Expression of interest in the form of a proposed title and short abstract: May 1, 2022
Abstracts, full papers, and author’s bio: August 31, 2022
A central tenet of Marcus Garvey’s movement was the postulation that the “most defensive weapon within reach of the Negro is the practice of race first in all parts of the world”. For Garvey, only a black separatist approach that empowered Blacks to become self-reliant in all spheres of their lives would prevent them from being exploited by other racial groups. In recent years, contemporary movements have taken a dissimilar position by centering their discourse on racial and ethnic inequities and inequalities around systemic and structural racism.
In 1969 the Rainbow Coalition was founded to draw “attention to police brutality, premeditated gentrification, and instituted racism in Chicago by creating alliances to engage in the protracted class struggle”. The Rainbow PUSH Coalition (merger of Rainbow Coalition and Operation Push) was founded in 1996 to “protect, defend, and gain civil rights by leveling the economic and educational playing field and to promote peace and justice around the world”. Black Lives Matter was founded in 2013 in response to the acquittal of Trayvon Martin’s murderer. The mission of the organization is “to eradicate white supremacy and build local power to intervene in violence inflicted on Black communities by the state and vigilantes”.

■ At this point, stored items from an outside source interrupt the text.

(** * Covid.py: the COVID-19 global data tracker, embedded in Rocq

    The script is a straight line of three guarded zones over one global
    name, [df]: Task 1 downloads and cleans the WHO table, Task 2 prints
    statistics of its 2025 window, Task 3 saves four charts.  The pandas
    operations the script calls are written out as list functions over
    columns; the three [try]/[except] zones are a state-and-exception monad
    over the interpreter's globals, its console and the working directory. *)

From Stdlib Require Import ZArith QArith Qround Lqa String Ascii.
From stdpp Require Import base option list sorting strings gmap.

Local Open Scope string_scope.
Local Open Scope list_scope.
Local Open Scope Z_scope.

Set Warnings "-clear-no-such-hyp".

(** ** Python exceptions and results *)

Inductive exn :=
| RequestException (why : string)  (* requests.exceptions.RequestException, with ConnectionError, HTTPError, ... *)
| KeyError (key : string)
| NameError (name : string)
| ValueError (msg : string)
| TypeError (msg : string)
| ParserError (msg : string).      (* pandas.errors.ParserError, EmptyDataError *)

(** The two classes the script names in its [except] clauses. *)
Inductive pyclass := cRequestException | cException.

Definition isinstance (e : exn) (c : pyclass) : bool :=
  match c, e with
  | cException, _ => true
  | cRequestException, RequestException _ => true
  | cRequestException, _ => false
  end.

Definition result (A : Type) : Type := exn + A.

Definition raise {A} (e : exn) : result A := inl e.

#[global] Instance result_ret : MRet result := λ A x, inr x.
#[global] Instance result_bind : MBind result := λ A B f m,
  match m with inl e => inl e | inr x => f x end.
#[global] Instance result_fmap : FMap result := λ A B f m,
  match m with inl e => inl e | inr x => inr (f x) end.

(** ** Scalars, series and frames

    A cell is [None] when it is missing (NaN, NaT).  Counts are integers in
    the WHO table; [float64] stands for pandas' numeric dtypes restricted to
    them.  Timestamps are nanoseconds since 1970-01-01, as in
    [datetime64[ns]]. *)

Inductive scalar :=
| Str (s : string)
| Num (n : Z)
| Ts (t : Z).

#[global] Instance scalar_eq_dec : EqDecision scalar.
Proof. solve_decision. Defined.

Inductive series :=
| object (xs : list (option scalar))
| float64 (xs : list (option Z))
| datetime64 (xs : list (option Z)).

(** The cells of a typed column as Python objects. *)
Definition boxed {A} (f : A → scalar) (xs : list (option A)) : list (option scalar) :=
  (λ c : option A, f <$> c) <$> xs.

Definition values (s : series) : list (option scalar) :=
  match s with
  | object xs => xs
  | float64 xs => boxed Num xs
  | datetime64 xs => boxed Ts xs
  end.

Definition len (s : series) : nat := length (values s).

(** A frame: the row labels and the columns by name. *)
Record DataFrame := {
  index : list nat;
  columns : gmap string series
}.

Definition nrows (df : DataFrame) : nat := length (index df).

(** A frame as [read_csv] makes it: every column is as long as the index. *)
Definition well_formed (df : DataFrame) : Prop :=
  ∀ name s, columns df !! name = Some s → len s = nrows df.

(** [df[name]] *)
Definition getitem (df : DataFrame) (name : string) : result series :=
  match columns df !! name with
  | Some s => inr s
  | None => raise (KeyError name)
  end.

(** [df[name] = s] *)
Definition setitem (df : DataFrame) (name : string) (s : series) : DataFrame :=
  {| index := index df; columns := <[name := s]> (columns df) |}.

(** ** Missing values *)

Definition notna (s : series) : list bool :=
  (λ c : option scalar, bool_decide (is_Some c)) <$> values s.

(** Boolean-mask selection, [xs[mask]]. *)
Fixpoint compress {A} (mask : list bool) (xs : list A) : list A :=
  match mask, xs with
  | b :: mask, x :: xs => if b then x :: compress mask xs else compress mask xs
  | _, _ => []
  end.

Definition series_compress (mask : list bool) (s : series) : series :=
  match s with
  | object xs => object (compress mask xs)
  | float64 xs => float64 (compress mask xs)
  | datetime64 xs => datetime64 (compress mask xs)
  end.

(** [df[mask]] *)
Definition df_compress (mask : list bool) (df : DataFrame) : DataFrame :=
  {| index := compress mask (index df);
     columns := series_compress mask <$> columns df |}.

(** [df.dropna(subset=names)]: a row is kept when every named column has a
    value there; a name that is no column raises KeyError. *)
Definition row_mask (df : DataFrame) (cols : list series) : list bool :=
  foldr (λ s m, zip_with andb (notna s) m) (replicate (nrows df) true) cols.

Definition dropna (subset : list string) (df : DataFrame) : result DataFrame :=
  cols ← mapM (getitem df) subset;
  mret (df_compress (row_mask df cols) df).

(** [s.fillna(method='ffill')]: the last value seen replaces a missing one. *)
Fixpoint ffill_from {A} (last : option A) (xs : list (option A)) : list (option A) :=
  match xs with
  | [] => []
  | Some v :: xs => Some v :: ffill_from (Some v) xs
  | None :: xs => last :: ffill_from last xs
  end.

Definition ffill {A} (xs : list (option A)) : list (option A) := ffill_from None xs.

(** [s.fillna(v)] *)
Definition fillna {A} (v : A) (xs : list (option A)) : list (option A) :=
  (λ c, Some (default v c)) <$> xs.

Definition series_ffill (s : series) : series :=
  match s with
  | object xs => object (ffill xs)
  | float64 xs => float64 (ffill xs)
  | datetime64 xs => datetime64 (ffill xs)
  end.

(** Filling a datetime column with the integer 0 leaves a column of Python
    objects. *)
Definition series_fillna0 (s : series) : series :=
  match s with
  | object xs => object (fillna (Num 0) xs)
  | float64 xs => float64 (fillna 0 xs)
  | datetime64 xs => object (fillna (Num 0) (boxed Ts xs))
  end.

(** ** Task 1, lines 40-46: cleaning *)

Section Cleaning.

(** [pd.to_datetime] on one string: [None] when it raises, [Some None] for
    the strings it reads as NaT, [Some (Some t)] for a timestamp. *)
Variable parse_datetime : string → option (option Z).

This call, therefore, invites scholars, researchers, and writers from across the African Diaspora, both inside and outside academia, to provide insightful dialogue on the theme, Race First: Resistance and its limitation. We welcome papers on one of the two areas of interest:
(1) The effectiveness of Garvey’s Race First ideology; its relevance then and now
(2) Past or existing models, programmes, or movements that hold Garvey’s Race First ideology as their central tenet
We are also open to receiving manuscripts on the general theme of the journal.
In addition, we welcome biographical notes on Garveyites, articles, book reviews, reviews of Afro-themed exhibitions, and literary texts related to the study of Garvey, Pan-Africanism and the history, culture, and current affairs of Africa and the Diaspora. Submissions must include an abstract and a 100 word biographic note. Queries and submissions should be made electronically to the Editor at firstname.lastname@example.org. All submissions are peer-reviewed.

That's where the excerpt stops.